=== Section Start ===

(* ===== verification/SocketServer.v ===== *)
(** * The server's end of the socket pipe

    Models [src/common/ipc/pipe/socket_server.cpp] and [client_context.hpp]:
    listening, accepting clients, receiving their messages and sending to
    them. The server is part of a bigger world (see [PipeBase]): the event
    handler may call back into [send], as the router does. The two ends of a descriptor's stream are the
    scripts of [SocketBase]; what arrives when is up to the environment
    (relation [step]). *)
From S2P Require Import Prelude Errors SocketBuffer Posix SocketAddress SocketOps SocketBase PipeBase ServerRouter.
Import Server.

Local Open Scope Z_scope.

Definition MaxConnections : Z := 32.

(** [ClientContext], with the kernel's side of its connection: what is to be
    received, how writes will be answered, and what was written. *)
Record ClientContext := mkClientContext {
  id_ : ClientId;
  ctx_fd : Z;
  io_state_ : IoState;
  (** [fd_callback_]: the descriptor whose readability runs [handleClientRequest] *)
  fd_callback_ : option Z;
  ctx_rx : list RxEvent;
  ctx_tx : list TxEvent;
  ctx_out : bytes;
}.

Record SocketServer := mkSocketServer {
  server_fd_ : Z;
  socket_address_ : SocketAddress;
  unique_client_id_counter_ : ClientId;
  (** is [event_handler_] set? *)
  event_handler_set : bool;
  accept_callback_ : option Z;
  client_id_to_context_ : gmap ClientId ClientContext;
  kernel : Kernel;
  (** every event passed to [event_handler_], in order *)
  event_log : list PipeEvent;
}.

(** [SocketServer::SocketServer] *)
Definition SocketServer_new (address : SocketAddress) (k : Kernel) : SocketServer :=
  mkSocketServer (-1) address 0 false None ∅ k [].

Definition set_server_fd (fd : Z) (s : SocketServer) : SocketServer :=
  mkSocketServer fd (socket_address_ s) (unique_client_id_counter_ s) (event_handler_set s)
    (accept_callback_ s) (client_id_to_context_ s) (kernel s) (event_log s).
Definition set_counter (c : ClientId) (s : SocketServer) : SocketServer :=
  mkSocketServer (server_fd_ s) (socket_address_ s) c (event_handler_set s)
    (accept_callback_ s) (client_id_to_context_ s) (kernel s) (event_log s).
Definition set_event_handler (s : SocketServer) : SocketServer :=
  mkSocketServer (server_fd_ s) (socket_address_ s) (unique_client_id_counter_ s) true
    (accept_callback_ s) (client_id_to_context_ s) (kernel s) (event_log s).
Definition set_accept_callback (cb : option Z) (s : SocketServer) : SocketServer :=
  mkSocketServer (server_fd_ s) (socket_address_ s) (unique_client_id_counter_ s) (event_handler_set s)
    cb (client_id_to_context_ s) (kernel s) (event_log s).
Definition set_contexts (f : gmap ClientId ClientContext -> gmap ClientId ClientContext)
    (s : SocketServer) : SocketServer :=
  mkSocketServer (server_fd_ s) (socket_address_ s) (unique_client_id_counter_ s) (event_handler_set s)
    (accept_callback_ s) (f (client_id_to_context_ s)) (kernel s) (event_log s).
Definition set_kernel (k : Kernel) (s : SocketServer) : SocketServer :=
  mkSocketServer (server_fd_ s) (socket_address_ s) (unique_client_id_counter_ s) (event_handler_set s)
    (accept_callback_ s) (client_id_to_context_ s) k (event_log s).
Definition log_event (ev : PipeEvent) (s : SocketServer) : SocketServer :=
  mkSocketServer (server_fd_ s) (socket_address_ s) (unique_client_id_counter_ s) (event_handler_set s)
    (accept_callback_ s) (client_id_to_context_ s) (kernel s) (event_log s ++ [ev]).

(** [tryFindClientContext] *)
Definition tryFindClientContext (client_id : ClientId) (s : SocketServer) : option ClientContext :=
  client_id_to_context_ s !! client_id.

(** What a receive and a send do to a context. *)
Definition ctx_received (r : Received) (ctx : ClientContext) : ClientContext :=
  mkClientContext (id_ ctx) (ctx_fd ctx) (rcv_state r) (fd_callback_ ctx) (rcv_rx r) (ctx_tx ctx) (ctx_out ctx).
Definition ctx_written (out : bytes) (tx : list TxEvent) (ctx : ClientContext) : ClientContext :=
  mkClientContext (id_ ctx) (ctx_fd ctx) (io_state_ ctx) (fd_callback_ ctx) (ctx_rx ctx) tx (ctx_out ctx ++ out).
(** The network brings more. *)
Definition ctx_arrive (evs : list RxEvent) (ctx : ClientContext) : ClientContext :=
  mkClientContext (id_ ctx) (ctx_fd ctx) (io_state_ ctx) (fd_callback_ ctx) (ctx_rx ctx ++ evs) (ctx_tx ctx) (ctx_out ctx).

(** [SocketServer::send] *)
Definition server_send (client_id : ClientId) (sock_buff : SocketBuffer.t) (s : SocketServer)
    : OptError * SocketServer :=
  match tryFindClientContext client_id s with
  | Some client_context =>
      let '(e, out, _, tx) := SocketBase.send sock_buff (ctx_tx client_context) in
      (e, set_contexts (alter (ctx_written out tx) client_id) s)
  | None => (Some (Err Code.InvalidArgument), s)
  end.

(** What a handler, or anything else, may do to the server: send. *)
Definition ctx_core (ctx : ClientContext) : ClientId * Z * IoState * option Z * list RxEvent :=
  (id_ ctx, ctx_fd ctx, io_state_ ctx, fd_callback_ ctx, ctx_rx ctx).

Record server_keeps (s s' : SocketServer) : Prop := {
  keeps_counter : unique_client_id_counter_ s' = unique_client_id_counter_ s;
  keeps_handler : event_handler_set s' = event_handler_set s;
  keeps_accept : accept_callback_ s' = accept_callback_ s;
  keeps_log : event_log s' = event_log s;
  keeps_contexts : ctx_core <$> client_id_to_context_ s' = ctx_core <$> client_id_to_context_ s;
}.

#[export] Instance server_pipe : PipeState SocketServer PipeEvent := {
  pipe_kernel := kernel;
  pipe_set_kernel := set_kernel;
  pipe_handler_set := event_handler_set;
  pipe_log := event_log;
  pipe_log_event := log_event;
  keeps := server_keeps;
}.
#[export] Instance server_pipe_ok : PipeStateOk SocketServer PipeEvent.
Proof.
  split.
  - split; [by split|]. intros s1 s2 s3 [] []. split; congruence.
  - by split.
  - by intros s s' [].
  - done.
Qed.

Section operations.
Context {W : Type} `{Has SocketServer W}.
Context (event_handler : PipeEvent -> M W OptError).

(** [SocketServer::makeSocketHandle] *)
Definition makeSocketHandle : M W OptError :=
  s ← gets (get_part (S := SocketServer));
  maybe_socket ← sys (SocketOps.socket (socket_address_ s) SOCK_STREAM);
  match maybe_socket with
  | inr failure => mret (Some failure)
  | inl socket_fd =>
      reuse ← sys (posixSyscallError (SysSetReuseAddr socket_fd));
      match reuse with
      | Fail err => close_fd socket_fd;; mret (Some (errnoToError err))
      | Ret _ =>
          opt_error ← sys (SocketOps.bind (socket_address_ s) socket_fd);
          match opt_error with
          | Some e => close_fd socket_fd;; mret (Some e)
          | None => close_fd (server_fd_ s);; upd (set_server_fd socket_fd);; mret None
          end
      end
  end.

(** [SocketServer::start] *)
Definition start : M W OptError :=
  upd set_event_handler;;
  opt_error ← makeSocketHandle;
  match opt_error with
  | Some e => mret (Some e)
  | None =>
      s ← gets (get_part (S := SocketServer));
      listened ← sys (posixSyscallError (SysListen (server_fd_ s) MaxConnections));
      match listened with
      | Fail err => mret (Some (errnoToError err))
      | Ret _ => upd (set_accept_callback (Some (server_fd_ s)));; mret None
      end
  end.

(** [client_id_to_context_.emplace(...)]: when the key is taken the new context
    is destroyed, and its descriptor closed. *)
Definition emplace_context (ctx : ClientContext) : M W unit :=
  s ← gets (get_part (S := SocketServer));
  match tryFindClientContext (id_ ctx) s with
  | Some _ => close_fd (ctx_fd ctx)
  | None => upd (set_contexts <[id_ ctx := ctx]>)
  end.

(** [client_id_to_context_.erase(client_id)] *)
Definition erase_context (client_id : ClientId) : M W unit :=
  s ← gets (get_part (S := SocketServer));
  match tryFindClientContext client_id s with
  | Some ctx => upd (set_contexts (delete client_id));; close_fd (ctx_fd ctx)
  | None => mret tt
  end.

=== Section End ===

▸ What is being asked
Select the lines from the entries that include the word "with".

▸ Response area
(** [ClientContext], with the kernel's side of its connection: what is to be
  match tryFindClientContext client_id s with
  match maybe_socket with
      match reuse with
          match opt_error with
  match opt_error with
      match listened with
  match tryFindClientContext (id_ ctx) s with
  match tryFindClientContext client_id s with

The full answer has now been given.